Your task. Pull from the data below each line where the word "Floats" occurs, and copy it.

(Collected data entries)
#####

(* ===== verification/Floats.v ===== *)
(** * Floats: the floating-point numbers of C

    [double] and [float] are the binary64 and binary32 numbers of the Standard
    Library's [SpecFloat], whose operations round to nearest, ties to even, as the
    targets do.  Here are the conversions C adds to them. *)

From Stdlib Require Export SpecFloat.
From S2P Require Import Prelude.

Section Format.
Context (prec emax : Z).

(** A number with value [m * 2 ^ e], rounded. *)
Definition round_at (m e : Z) : spec_float := binary_normalize prec emax m e false.
Definition of_int (z : Z) : spec_float := round_at z 0.

(** A decimal literal [a / b]: both are exact when they have fewer than [prec] bits, so
    that the quotient is rounded once. *)
Definition literal (a b : Z) : spec_float := SFdiv prec emax (of_int a) (of_int b).

(** Conversion from another format. *)
Definition convert (x : spec_float) : spec_float :=
  match x with
  | S754_finite s m e => binary_round prec emax s m e
  | _ => x
  end.
End Format.

(** Conversion to an integer cuts the fraction off; of a NaN or an infinity it has
    no defined result. *)
Definition to_int (x : spec_float) : option Z :=
  match x with
  | S754_zero _ => Some 0
  | S754_finite s m e =>
      let v := if 0 <=? e then Z.pos m * 2 ^ e else Z.pos m / 2 ^ (- e) in
      Some (if s then - v else v)
  | S754_infinity _ | S754_nan => None
  end.

Definition double_of_int : Z -> spec_float := of_int 53 1024.
Definition double_literal : Z -> Z -> spec_float := literal 53 1024.
Definition dadd := SFadd 53 1024.
Definition dsub := SFsub 53 1024.
Definition dmul := SFmul 53 1024.
Definition ddiv := SFdiv 53 1024.
Definition dsqrt := SFsqrt 53 1024.

Definition float_of_int : Z -> spec_float := of_int 24 128.
Definition float_literal : Z -> Z -> spec_float := literal 24 128.
Definition fadd := SFadd 24 128.
Definition fmul := SFmul 24 128.
Definition fdiv := SFdiv 24 128.

(** ** Order *)

Definition is_nan (x : spec_float) : bool := match x with S754_nan => true | _ => false end.

Lemma SFcompare_nan x y : SFcompare x y = None <-> is_nan x || is_nan y = true.
Proof. destruct x as [?|[]| |[] ? ?], y as [?|[]| |[] ? ?]; cbn; intuition congruence. Qed.

(** Numbers that are no NaN are on one side of each other. *)
Lemma ltb_leb x y : is_nan x = false -> is_nan y = false -> SFltb x y = negb (SFleb y x).
Proof.
  intros Hx Hy. unfold SFltb, SFleb.
  assert (E : SFcompare y x = option_map CompOpp (SFcompare x y)).
  { destruct x as [?|[]| |[] m e], y as [?|[]| |[] m' e']; cbn; try done.
    all: rewrite (Z.compare_antisym e e'); destruct (e ?= e') eqn:C; cbn; try done.
    all: pose proof (Pos.compare_cont_antisym m m' Eq) as A; cbn [CompOpp] in A.
    all: change (PosDef.Pos.compare_cont Eq m' m) with (Pos.compare_cont Eq m' m); rewrite A.
    all: change (PosDef.Pos.compare_cont Eq m m') with (Pos.compare_cont Eq m m').
    all: by destruct (Pos.compare_cont Eq m m'). }
  rewrite E. destruct (SFcompare x y) as [[]|] eqn:C; cbn; try done.
  apply SFcompare_nan in C. rewrite Hx, Hy in C. done.
Qed.

(** ** Integers are exact

    An integer of less than 53 bits is a [double] without rounding, and sums of such
    integers, as long as they have less than 53 bits themselves, are exact. *)

Definition sh (n : nat) (m : positive) : positive := Nat.iter n xO m.

Lemma sh_add a b m : sh a (sh b m) = sh (a + b) m.
Proof. unfold sh. by rewrite Nat.iter_add. Qed.

Lemma sh_value n m : Z.pos (sh n m) = Z.pos m * 2 ^ Z.of_nat n.
Proof.
  induction n as [|n IH]; [cbn; lia|]. change (sh (S n) m) with (xO (sh n m)).
  rewrite Pos2Z.inj_xO, IH, Nat2Z.inj_succ, Z.pow_succ_r by lia. lia.
Qed.

Lemma sh_digits n m : digits2_pos (sh n m) = (digits2_pos m + Pos.of_nat (S n) - 1)%positive.
Proof.
  induction n as [|n IH]; [cbn; lia|]. change (sh (S n) m) with (xO (sh n m)). cbn [digits2_pos].
  rewrite IH. lia.
Qed.

Lemma iter_pos_nat {A} (f : A -> A) n : forall x, SpecFloat.iter_pos f n x = Nat.iter (Pos.to_nat n) f x.
Proof.
  induction n as [n IH|n IH|]; intros x; cbn [SpecFloat.iter_pos]; [| |done].
  - rewrite !IH, Pos2Nat.inj_xI.
    replace (S (2 * Pos.to_nat n)) with (Pos.to_nat n + S (Pos.to_nat n))%nat by lia.
    by rewrite Nat.iter_add, Nat.iter_succ_r.
  - rewrite !IH, Pos2Nat.inj_xO, <- Nat.iter_add. f_equal. lia.
Qed.

Lemma shr_exact n m : Nat.iter n shr_1 (Build_shr_record (Z.pos (sh n m)) false false)
  = Build_shr_record (Z.pos m) false false.
Proof.
  induction n as [|n IH]; [done|]. rewrite Nat.iter_succ_r. exact IH.
Qed.

Lemma digits_bound m : 2 ^ (Z.pos (digits2_pos m) - 1) <= Z.pos m < 2 ^ Z.pos (digits2_pos m).
Proof.
  induction m as [m IH|m IH|]; cbn [digits2_pos]; [| |by cbn].
  all: rewrite Pos2Z.inj_succ, Z.pow_succ_r by lia.
  all: replace (Z.succ (Z.pos (digits2_pos m)) - 1) with (Z.succ (Z.pos (digits2_pos m) - 1)) by lia.
  all: rewrite Z.pow_succ_r by lia. all: lia.
Qed.

(** The mantissa of 53 bits. *)
Definition full (c : positive) : positive := sh (53 - Pos.to_nat (digits2_pos c)) c.

Lemma full_digits c : (digits2_pos c <= 53)%positive -> digits2_pos (full c) = 53%positive.
Proof. intros H. unfold full. rewrite sh_digits. lia. Qed.

Lemma round_full s q e : digits2_pos q = 53%positive -> -1074 <= e <= 971 ->
  binary_round_aux 53 1024 s (Z.pos q) e loc_Exact = S754_finite s q e.
Proof.
  intros Hq He. unfold binary_round_aux.
  assert (F : shr_fexp 53 1024 (Z.pos q) e loc_Exact = (Build_shr_record (Z.pos q) false false, e)).
  { unfold shr_fexp. cbn [Zdigits2 shr_record_of_loc]. rewrite Hq. unfold fexp, emin.
    replace (Z.max (53 + e - 53) (3 - 1024 - 53) - e) with 0 by lia. done. }
  rewrite F. cbn [shr_m loc_of_shr_record round_nearest_even]. rewrite F. cbn [shr_m].
  rewrite (proj2 (Z.leb_le _ _)) by lia. done.
Qed.

(** Whatever power of two is taken out of it, an integer has one representation. *)
Lemma round_aux_int s c j : (digits2_pos c <= 53)%positive -> (53 - Pos.to_nat (digits2_pos c) <= j)%nat ->
  binary_round_aux 53 1024 s (Z.pos (sh j c)) (- Z.of_nat j) loc_Exact
  = S754_finite s (full c) (Z.pos (digits2_pos c) - 53).
Proof.
  intros Hc Hj. rewrite <- (round_full s (full c)) by (try apply full_digits; lia).
  set (d := digits2_pos c) in *. unfold binary_round_aux at 1.
  set (n := (j - (53 - Pos.to_nat d))%nat).
  assert (S : sh j c = sh n (full c)) by (unfold full; fold d; rewrite sh_add; f_equal; lia).
  assert (D : Z.pos (digits2_pos (sh j c)) + - Z.of_nat j = Z.pos d) by (rewrite sh_digits; fold d; lia).
  assert (F : shr_fexp 53 1024 (Z.pos (sh j c)) (- Z.of_nat j) loc_Exact
    = shr_fexp 53 1024 (Z.pos (full c)) (Z.pos d - 53) loc_Exact); [|rewrite F; reflexivity].
  unfold shr_fexp. cbn [Zdigits2 shr_record_of_loc]. rewrite D, (full_digits c Hc). unfold fexp, emin.
  replace (Z.max (Z.pos d - 53) (3 - 1024 - 53)) with (Z.pos d - 53) by lia.
  replace (Z.max (53 + (Z.pos d - 53) - 53) (3 - 1024 - 53) - (Z.pos d - 53)) with 0 by lia.
  unfold shr at 2. rewrite S. destruct (Z.pos d - 53 - - Z.of_nat j) as [|p|p] eqn:E; [| |lia].
  - replace n with 0%nat by lia. cbn. f_equal. lia.
  - cbn [shr]. rewrite iter_pos_nat. replace (Pos.to_nat p) with n by lia. rewrite shr_exact. f_equal. lia.
Qed.

Lemma round_int s c j : (digits2_pos c <= 53)%positive -> (j <= 1000)%nat ->
  binary_round 53 1024 s (sh j c) (- Z.of_nat j) = S754_finite s (full c) (Z.pos (digits2_pos c) - 53).
Proof.
  intros Hc Hj. unfold binary_round. set (d := digits2_pos c) in *.
  assert (D : Z.pos (digits2_pos (sh j c)) + - Z.of_nat j = Z.pos d) by (rewrite sh_digits; fold d; lia).
  rewrite D. unfold fexp at 1, emin.
  replace (Z.max (Z.pos d - 53) (3 - 1024 - 53)) with (Z.pos d - 53) by lia.
  destruct (Z_lt_le_dec (Z.pos d - 53) (- Z.of_nat j)) as [Hlt|Hge].
  - unfold shl_align. destruct (Z.pos d - 53 - - Z.of_nat j) as [|n|n] eqn:E; [lia|lia|].
    assert (S : Pos.iter xO (sh j c) n = sh (Pos.to_nat n) (sh j c)) by exact (Pos2Nat.inj_iter n xO (sh j c)).
    rewrite S, sh_add. replace (Pos.to_nat n + j)%nat with (53 - Pos.to_nat d)%nat by lia.
    apply (round_full s (full c)); [by apply full_digits|lia].
  - assert (A : shl_align (sh j c) (- Z.of_nat j) (Z.pos d - 53) = (sh j c, - Z.of_nat j)).
    { unfold shl_align. destruct (Z.pos d - 53 - - Z.of_nat j) eqn:E; [done|done|lia]. }
    rewrite A. apply round_aux_int; [done|]. fold d. lia.
Qed.

Lemma digits_small c : Z.pos c < 2 ^ 53 -> (digits2_pos c <= 53)%positive.
Proof.
  intros H. pose proof (digits_bound c) as [B _]. apply Pos.le_nlt. intros Hn.
  assert (2 ^ 53 <= 2 ^ (Z.pos (digits2_pos c) - 1)) by (apply Z.pow_le_mono_r; lia). lia.
Qed.

(** A scaled integer is the integer. *)
Lemma normalize_int t n : - 2 ^ 53 < t < 2 ^ 53 -> (n <= 1000)%nat ->
  binary_normalize 53 1024 (t * 2 ^ Z.of_nat n) (- Z.of_nat n) false = double_of_int t.
Proof.
  intros Ht Hn. unfold double_of_int, of_int, round_at. destruct t as [|t|t]; [done| |].
  - rewrite <- sh_value. cbn [binary_normalize]. rewrite round_int by (try apply digits_small; lia).
    symmetry. apply (round_int false t 0); [apply digits_small; lia|lia].
  - rewrite <- Pos2Z.opp_pos, Z.mul_opp_l, <- sh_value. change (- Z.pos (sh n t)) with (Z.neg (sh n t)). cbn [binary_normalize].
    rewrite round_int by (try apply digits_small; lia).
    symmetry. apply (round_int true t 0); [apply digits_small; lia|lia].
Qed.

Lemma double_of_int_finite t : - 2 ^ 53 < t < 2 ^ 53 -> t <> 0 ->
  double_of_int t = S754_finite (t <? 0) (full (Z.to_pos (Z.abs t))) (Z.pos (digits2_pos (Z.to_pos (Z.abs t))) - 53).
Proof.
  intros Ht Hn. unfold double_of_int, of_int, round_at. destruct t as [|t|t]; [done| |]; cbn [binary_normalize Z.abs Z.to_pos].
  - apply (round_int false t 0); [apply digits_small; lia|lia].
  - apply (round_int true t 0); [apply digits_small; lia|lia].
Qed.

Lemma align_full c ez : (digits2_pos c <= 53)%positive -> ez <= Z.pos (digits2_pos c) - 53 ->
  fst (shl_align (full c) (Z.pos (digits2_pos c) - 53) ez) = sh (Z.to_nat (- ez)) c.
Proof.
  intros Hc He. unfold shl_align, full. set (d := digits2_pos c) in *.
  destruct (ez - (Z.pos d - 53)) as [|n|n] eqn:E; cbn [fst]; [f_equal; lia|lia|].
  assert (S : forall m, Pos.iter xO m n = sh (Pos.to_nat n) m) by (intros; exact (Pos2Nat.inj_iter n xO m)).
  rewrite S, sh_add. f_equal. lia.
Qed.

Lemma signed_value t n : t <> 0 ->
  cond_Zopp (t <? 0) (Z.pos (sh n (Z.to_pos (Z.abs t)))) = t * 2 ^ Z.of_nat n.
Proof.
  intros Hn. rewrite sh_value, Z2Pos.id by lia. unfold cond_Zopp.
  destruct (Z.ltb_spec t 0); [rewrite Z.abs_neq by lia|rewrite Z.abs_eq by lia]; lia.
Qed.

Lemma dadd_int a b : - 2 ^ 53 < a < 2 ^ 53 -> - 2 ^ 53 < b < 2 ^ 53 -> - 2 ^ 53 < a + b < 2 ^ 53 ->
  dadd (double_of_int a) (double_of_int b) = double_of_int (a + b).
Proof.
  intros Ha Hb Hs. destruct (Z.eq_dec a 0) as [->|Na].
  { destruct (Z.eq_dec b 0) as [->|Nb]; [done|]. rewrite Z.add_0_l, (double_of_int_finite b) by done. done. }
  destruct (Z.eq_dec b 0) as [->|Nb]; [rewrite Z.add_0_r, (double_of_int_finite a) by done; done|].
  assert (Da : (digits2_pos (Z.to_pos (Z.abs a)) <= 53)%positive) by (apply digits_small; lia).
  assert (Db : (digits2_pos (Z.to_pos (Z.abs b)) <= 53)%positive) by (apply digits_small; lia).
  rewrite (double_of_int_finite a), (double_of_int_finite b) by done. unfold dadd, SFadd.
  set (da := digits2_pos (Z.to_pos (Z.abs a))) in *. set (db := digits2_pos (Z.to_pos (Z.abs b))) in *.
  set (ez := Z.min (Z.pos da - 53) (Z.pos db - 53)).
  unfold da at 1, db at 1. rewrite !align_full by (fold da db; lia). rewrite !signed_value by done.
  rewrite <- Z.mul_add_distr_r. assert (Ez : - Z.of_nat (Z.to_nat (- ez)) = ez) by lia.
  rewrite <- Ez at 2. apply normalize_int; lia.
Qed.

Lemma sh_mul a b m n : (sh a m * sh b n = sh (a + b) (m * n))%positive.
Proof.
  apply Pos2Z.inj. rewrite Pos2Z.inj_mul, !sh_value, Pos2Z.inj_mul, Nat2Z.inj_add, Z.pow_add_r by lia. lia.
Qed.

Lemma digits_mul m n : (digits2_pos m + digits2_pos n <= digits2_pos (m * n) + 1)%positive.
Proof.
  pose proof (digits_bound m) as [Bm _]. pose proof (digits_bound n) as [Bn _].
  pose proof (digits_bound (m * n)) as [_ B]. rewrite Pos2Z.inj_mul in B.
  apply Pos.le_nlt. intros H.
  assert (L : 2 ^ Z.pos (digits2_pos (m * n)) <= 2 ^ (Z.pos (digits2_pos m) - 1) * 2 ^ (Z.pos (digits2_pos n) - 1)).
  { rewrite <- Z.pow_add_r by lia. apply Z.pow_le_mono_r; lia. }
  nia.
Qed.

Lemma dmul_int a b : - 2 ^ 53 < a < 2 ^ 53 -> - 2 ^ 53 < b < 2 ^ 53 -> - 2 ^ 53 < a * b < 2 ^ 53 ->
  a <> 0 -> b <> 0 -> dmul (double_of_int a) (double_of_int b) = double_of_int (a * b).
Proof.
  intros Ha Hb Hp Na Nb.
  rewrite (double_of_int_finite a), (double_of_int_finite b), (double_of_int_finite (a * b)) by nia.
  unfold dmul, SFmul.
  assert (P : Z.to_pos (Z.abs (a * b)) = (Z.to_pos (Z.abs a) * Z.to_pos (Z.abs b))%positive).
  { rewrite Z.abs_mul, Z2Pos.inj_mul; lia. }
  assert (S : (a * b <? 0) = xorb (a <? 0) (b <? 0)).
  { destruct (Z.ltb_spec a 0), (Z.ltb_spec b 0), (Z.ltb_spec (a * b) 0); try done; nia. }
  assert (Da : (digits2_pos (Z.to_pos (Z.abs a)) <= 53)%positive) by (apply digits_small; lia).
  assert (Db : (digits2_pos (Z.to_pos (Z.abs b)) <= 53)%positive) by (apply digits_small; lia).
  assert (Dp : (digits2_pos (Z.to_pos (Z.abs (a * b))) <= 53)%positive) by (apply digits_small; lia).
  rewrite S, P in *. set (m := Z.to_pos (Z.abs a)) in *. set (n := Z.to_pos (Z.abs b)) in *.
  pose proof (digits_mul m n) as Dm. unfold full at 1 2. rewrite sh_mul.
  set (j := (53 - Pos.to_nat (digits2_pos m) + (53 - Pos.to_nat (digits2_pos n)))%nat).
  replace (Z.pos (digits2_pos m) - 53 + (Z.pos (digits2_pos n) - 53)) with (- Z.of_nat j) by lia.
  apply round_aux_int; [done|lia].
Qed.

(** The sum of integers, from the left. *)
Lemma dsum_int (l : list Z) : forall a, - 2 ^ 53 < a < 2 ^ 53 ->
  (forall n, - 2 ^ 53 < fold_left Z.add (take n l) a < 2 ^ 53) -> Forall (fun x => - 2 ^ 53 < x < 2 ^ 53) l ->
  fold_left (fun s x => dadd s (double_of_int x)) l (double_of_int a) = double_of_int (fold_left Z.add l a).
Proof.
  induction l as [|x l IH]; intros a Ha Hp Hl; [done|]. cbn [fold_left].
  inversion Hl as [|? ? Hx Hl']; subst. specialize (Hp 1%nat) as H1. cbn in H1.
  rewrite dadd_int by done. apply IH; [done| |done]. intros n. exact (Hp (S n)).
Qed.

(** One step of a sum of products; a product that is zero may have either sign. *)
Lemma dadd_dmul_int s a b : - 2 ^ 53 < a < 2 ^ 53 -> - 2 ^ 53 < b < 2 ^ 53 -> - 2 ^ 53 < a * b < 2 ^ 53 ->
  - 2 ^ 53 < s < 2 ^ 53 -> - 2 ^ 53 < s + a * b < 2 ^ 53 ->
  dadd (double_of_int s) (dmul (double_of_int a) (double_of_int b)) = double_of_int (s + a * b).
Proof.
  intros Ha Hb Hp Hs Hr. destruct (Z.eq_dec a 0) as [Ea|Na]; [|destruct (Z.eq_dec b 0) as [Eb|Nb]].
  3: { rewrite dmul_int by done. by apply dadd_int. }
  all: assert (Z0 : exists sg, dmul (double_of_int a) (double_of_int b) = S754_zero sg).
  1: { subst a. destruct (Z.eq_dec b 0) as [->|Nb]; [by exists false|]. rewrite (double_of_int_finite b) by done.
       eexists. reflexivity. }
  2: { subst b. rewrite (double_of_int_finite a) by done. eexists. reflexivity. }
  all: destruct Z0 as [sg ->]; replace (s + a * b) with s by lia.
  all: destruct (Z.eq_dec s 0) as [->|Ns]; [by destruct sg|by rewrite (double_of_int_finite s)].
Qed.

#####

Task answer.
(* ===== verification/Floats.v ===== *)
(** * Floats: the floating-point numbers of C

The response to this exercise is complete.